What the task asks
Every record must appear in the response exactly as given.

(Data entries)
-=-=-

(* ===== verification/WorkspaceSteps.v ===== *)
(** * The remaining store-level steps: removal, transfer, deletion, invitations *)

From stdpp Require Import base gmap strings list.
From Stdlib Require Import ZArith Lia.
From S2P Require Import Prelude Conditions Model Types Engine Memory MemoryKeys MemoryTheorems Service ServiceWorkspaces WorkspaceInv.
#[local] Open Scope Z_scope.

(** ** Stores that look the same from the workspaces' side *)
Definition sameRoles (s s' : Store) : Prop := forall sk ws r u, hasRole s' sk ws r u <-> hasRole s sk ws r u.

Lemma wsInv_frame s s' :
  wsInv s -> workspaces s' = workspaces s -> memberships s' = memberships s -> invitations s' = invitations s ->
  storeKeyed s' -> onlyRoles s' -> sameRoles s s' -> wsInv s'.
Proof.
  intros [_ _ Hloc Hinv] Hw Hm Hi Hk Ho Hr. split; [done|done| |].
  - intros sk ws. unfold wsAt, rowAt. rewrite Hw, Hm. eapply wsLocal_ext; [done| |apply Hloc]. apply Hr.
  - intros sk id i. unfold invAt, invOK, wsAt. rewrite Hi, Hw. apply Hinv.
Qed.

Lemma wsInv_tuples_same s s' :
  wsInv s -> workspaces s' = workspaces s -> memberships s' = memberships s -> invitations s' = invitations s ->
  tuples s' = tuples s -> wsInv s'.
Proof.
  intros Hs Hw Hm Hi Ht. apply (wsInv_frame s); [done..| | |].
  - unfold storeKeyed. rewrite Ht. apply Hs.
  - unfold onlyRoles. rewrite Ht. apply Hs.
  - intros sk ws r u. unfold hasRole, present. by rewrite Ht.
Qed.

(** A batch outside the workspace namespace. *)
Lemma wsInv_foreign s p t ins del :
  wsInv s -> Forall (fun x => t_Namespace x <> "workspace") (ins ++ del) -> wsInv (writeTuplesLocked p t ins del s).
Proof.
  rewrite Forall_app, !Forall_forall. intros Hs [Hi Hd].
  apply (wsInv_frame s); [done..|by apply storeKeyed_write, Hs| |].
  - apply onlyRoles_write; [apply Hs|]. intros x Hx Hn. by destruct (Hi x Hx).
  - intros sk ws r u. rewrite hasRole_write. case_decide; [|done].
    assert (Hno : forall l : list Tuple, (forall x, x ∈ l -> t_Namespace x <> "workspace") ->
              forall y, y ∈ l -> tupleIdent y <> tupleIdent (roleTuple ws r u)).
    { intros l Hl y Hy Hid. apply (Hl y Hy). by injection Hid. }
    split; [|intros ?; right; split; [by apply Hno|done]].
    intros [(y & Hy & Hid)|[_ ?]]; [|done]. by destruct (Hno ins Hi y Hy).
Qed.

-=-=-

Your response
(* ===== verification/WorkspaceSteps.v ===== *)
(** * The remaining store-level steps: removal, transfer, deletion, invitations *)

From stdpp Require Import base gmap strings list.
From Stdlib Require Import ZArith Lia.
From S2P Require Import Prelude Conditions Model Types Engine Memory MemoryKeys MemoryTheorems Service ServiceWorkspaces WorkspaceInv.
#[local] Open Scope Z_scope.

(** ** Stores that look the same from the workspaces' side *)
Definition sameRoles (s s' : Store) : Prop := forall sk ws r u, hasRole s' sk ws r u <-> hasRole s sk ws r u.

Lemma wsInv_frame s s' :
  wsInv s -> workspaces s' = workspaces s -> memberships s' = memberships s -> invitations s' = invitations s ->
  storeKeyed s' -> onlyRoles s' -> sameRoles s s' -> wsInv s'.
Proof.
  intros [_ _ Hloc Hinv] Hw Hm Hi Hk Ho Hr. split; [done|done| |].
  - intros sk ws. unfold wsAt, rowAt. rewrite Hw, Hm. eapply wsLocal_ext; [done| |apply Hloc]. apply Hr.
  - intros sk id i. unfold invAt, invOK, wsAt. rewrite Hi, Hw. apply Hinv.
Qed.

Lemma wsInv_tuples_same s s' :
  wsInv s -> workspaces s' = workspaces s -> memberships s' = memberships s -> invitations s' = invitations s ->
  tuples s' = tuples s -> wsInv s'.
Proof.
  intros Hs Hw Hm Hi Ht. apply (wsInv_frame s); [done..| | |].
  - unfold storeKeyed. rewrite Ht. apply Hs.
  - unfold onlyRoles. rewrite Ht. apply Hs.
  - intros sk ws r u. unfold hasRole, present. by rewrite Ht.
Qed.

(** A batch outside the workspace namespace. *)
Lemma wsInv_foreign s p t ins del :
  wsInv s -> Forall (fun x => t_Namespace x <> "workspace") (ins ++ del) -> wsInv (writeTuplesLocked p t ins del s).
Proof.
  rewrite Forall_app, !Forall_forall. intros Hs [Hi Hd].
  apply (wsInv_frame s); [done..|by apply storeKeyed_write, Hs| |].
  - apply onlyRoles_write; [apply Hs|]. intros x Hx Hn. by destruct (Hi x Hx).
  - intros sk ws r u. rewrite hasRole_write. case_decide; [|done].
    assert (Hno : forall l : list Tuple, (forall x, x ∈ l -> t_Namespace x <> "workspace") ->
              forall y, y ∈ l -> tupleIdent y <> tupleIdent (roleTuple ws r u)).
    { intros l Hl y Hy Hid. apply (Hl y Hy). by injection Hid. }
    split; [|intros ?; right; split; [by apply Hno|done]].
    intros [(y & Hy & Hid)|[_ ?]]; [|done]. by destruct (Hno ins Hi y Hy).
Qed.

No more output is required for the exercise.